§ **Task description**: Without omitting anything, copy the data exactly.

Data extracted from a collection

Lemma resolved_origin_stored (req : Request) (env : PathMirror.Env) :
  answerable req env ->
  header_value (resolved_origin req env) = Some (resolved_origin req env).
Proof. intros H. apply header_value_normal; [apply resolved_origin_normal | exact H]. Qed.

Lemma path_allowed_dec (path : jsstring) (env : PathMirror.Env) :
  path_allowed path env \/ ~ path_allowed path env.
Proof.
  destruct (PathMirror.allowedPath path env) eqn:E.
  - left. now apply allowedPath_spec.
  - right. now apply allowedPath_false.
Qed.

(** ** The path-mirroring handler, case by case *)

Section MirrorCases.
Variable parses : jsstring -> jsstring -> bool.
Variables (req : Request) (env : PathMirror.Env).

Let origin := resolved_origin req env.

Local Open Scope eff_scope.

Lemma json_record_headers : h_of_record PathMirror.json_record = Some json_headers.
Proof. reflexivity. Qed.

(** A response wrapped by [withCORS] is delivered when the origin is
    accepted, and the handler rejects when it is not. *)
Lemma withCORS_delivered (res : Response) (o : jsstring) :
  normalize o = o -> well_formed res ->
  try (PathMirror.withCORS res o)
  = delivered o (answer (status res) (headers res) (body res) o).
Proof.
  intros Hn Hwf. unfold delivered. destruct (header_value o) as [w|] eqn:E.
  - assert (Hw : w = o) by (apply header_value_some in E; congruence). subst w.
    now rewrite (withCORS_well_formed res o E Hwf).
  - now rewrite (withCORS_refused res o E).
Qed.

Lemma respond_with_text (s : jsstring) (st : Z) (h : Headers) (o : jsstring) :
  normalize o = o -> admits_body st ->
  (res <- try (new_Response (Some (OfString s)) st h) ;;
   try (PathMirror.withCORS res o))
  = delivered o (answer st (if h_has h (str "Content-Type") then h
                            else entries_append h (str "content-type")
                                   (str "text/plain;charset=UTF-8"))
                   (Some (Stream s)) o).
Proof.
  intros Hn Hst. rewrite (new_Response_string s st h Hst). cbn [try bind].
  rewrite withCORS_delivered; [reflexivity | exact Hn |].
  destruct Hst as [Hst Hnull]. split; simpl; [assumption | now intros _].
Qed.

Lemma respond_with_json (s : jsstring) (st : Z) (o : jsstring) :
  normalize o = o -> admits_body st ->
  (h <- try (h_of_record PathMirror.json_record) ;;
   res <- try (new_Response (Some (OfString s)) st h) ;;
   try (PathMirror.withCORS res o))
  = delivered o (answer st json_headers (Some (Stream s)) o).
Proof.
  intros Hn Hst. rewrite json_record_headers. cbn [try bind].
  now rewrite respond_with_text.
Qed.

Lemma fetch_health :
  on_path req "/health" ->
  PathMirror.fetch parses req env
  = delivered origin
      (answer 200 json_headers
         (Some (Stream (JSON_stringify (JObj [(str "ok", JBool true)])))) origin).
Proof.
  intros Hp. unfold PathMirror.fetch. rewrite Hp, str_eqb_refl, pickOrigin_spec.
  rewrite respond_with_json; [reflexivity | apply resolved_origin_normal |].
  split; [lia | reflexivity].
Qed.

§ **Solved exercise**:
Lemma resolved_origin_stored (req : Request) (env : PathMirror.Env) :
  answerable req env ->
  header_value (resolved_origin req env) = Some (resolved_origin req env).
Proof. intros H. apply header_value_normal; [apply resolved_origin_normal | exact H]. Qed.

Lemma path_allowed_dec (path : jsstring) (env : PathMirror.Env) :
  path_allowed path env \/ ~ path_allowed path env.
Proof.
  destruct (PathMirror.allowedPath path env) eqn:E.
  - left. now apply allowedPath_spec.
  - right. now apply allowedPath_false.
Qed.

(** ** The path-mirroring handler, case by case *)

Section MirrorCases.
Variable parses : jsstring -> jsstring -> bool.
Variables (req : Request) (env : PathMirror.Env).

Let origin := resolved_origin req env.

Local Open Scope eff_scope.

Lemma json_record_headers : h_of_record PathMirror.json_record = Some json_headers.
Proof. reflexivity. Qed.

(** A response wrapped by [withCORS] is delivered when the origin is
    accepted, and the handler rejects when it is not. *)
Lemma withCORS_delivered (res : Response) (o : jsstring) :
  normalize o = o -> well_formed res ->
  try (PathMirror.withCORS res o)
  = delivered o (answer (status res) (headers res) (body res) o).
Proof.
  intros Hn Hwf. unfold delivered. destruct (header_value o) as [w|] eqn:E.
  - assert (Hw : w = o) by (apply header_value_some in E; congruence). subst w.
    now rewrite (withCORS_well_formed res o E Hwf).
  - now rewrite (withCORS_refused res o E).
Qed.

Lemma respond_with_text (s : jsstring) (st : Z) (h : Headers) (o : jsstring) :
  normalize o = o -> admits_body st ->
  (res <- try (new_Response (Some (OfString s)) st h) ;;
   try (PathMirror.withCORS res o))
  = delivered o (answer st (if h_has h (str "Content-Type") then h
                            else entries_append h (str "content-type")
                                   (str "text/plain;charset=UTF-8"))
                   (Some (Stream s)) o).
Proof.
  intros Hn Hst. rewrite (new_Response_string s st h Hst). cbn [try bind].
  rewrite withCORS_delivered; [reflexivity | exact Hn |].
  destruct Hst as [Hst Hnull]. split; simpl; [assumption | now intros _].
Qed.

Lemma respond_with_json (s : jsstring) (st : Z) (o : jsstring) :
  normalize o = o -> admits_body st ->
  (h <- try (h_of_record PathMirror.json_record) ;;
   res <- try (new_Response (Some (OfString s)) st h) ;;
   try (PathMirror.withCORS res o))
  = delivered o (answer st json_headers (Some (Stream s)) o).
Proof.
  intros Hn Hst. rewrite json_record_headers. cbn [try bind].
  now rewrite respond_with_text.
Qed.

Lemma fetch_health :
  on_path req "/health" ->
  PathMirror.fetch parses req env
  = delivered origin
      (answer 200 json_headers
         (Some (Stream (JSON_stringify (JObj [(str "ok", JBool true)])))) origin).
Proof.
  intros Hp. unfold PathMirror.fetch. rewrite Hp, str_eqb_refl, pickOrigin_spec.
  rewrite respond_with_json; [reflexivity | apply resolved_origin_normal |].
  split; [lia | reflexivity].
Qed.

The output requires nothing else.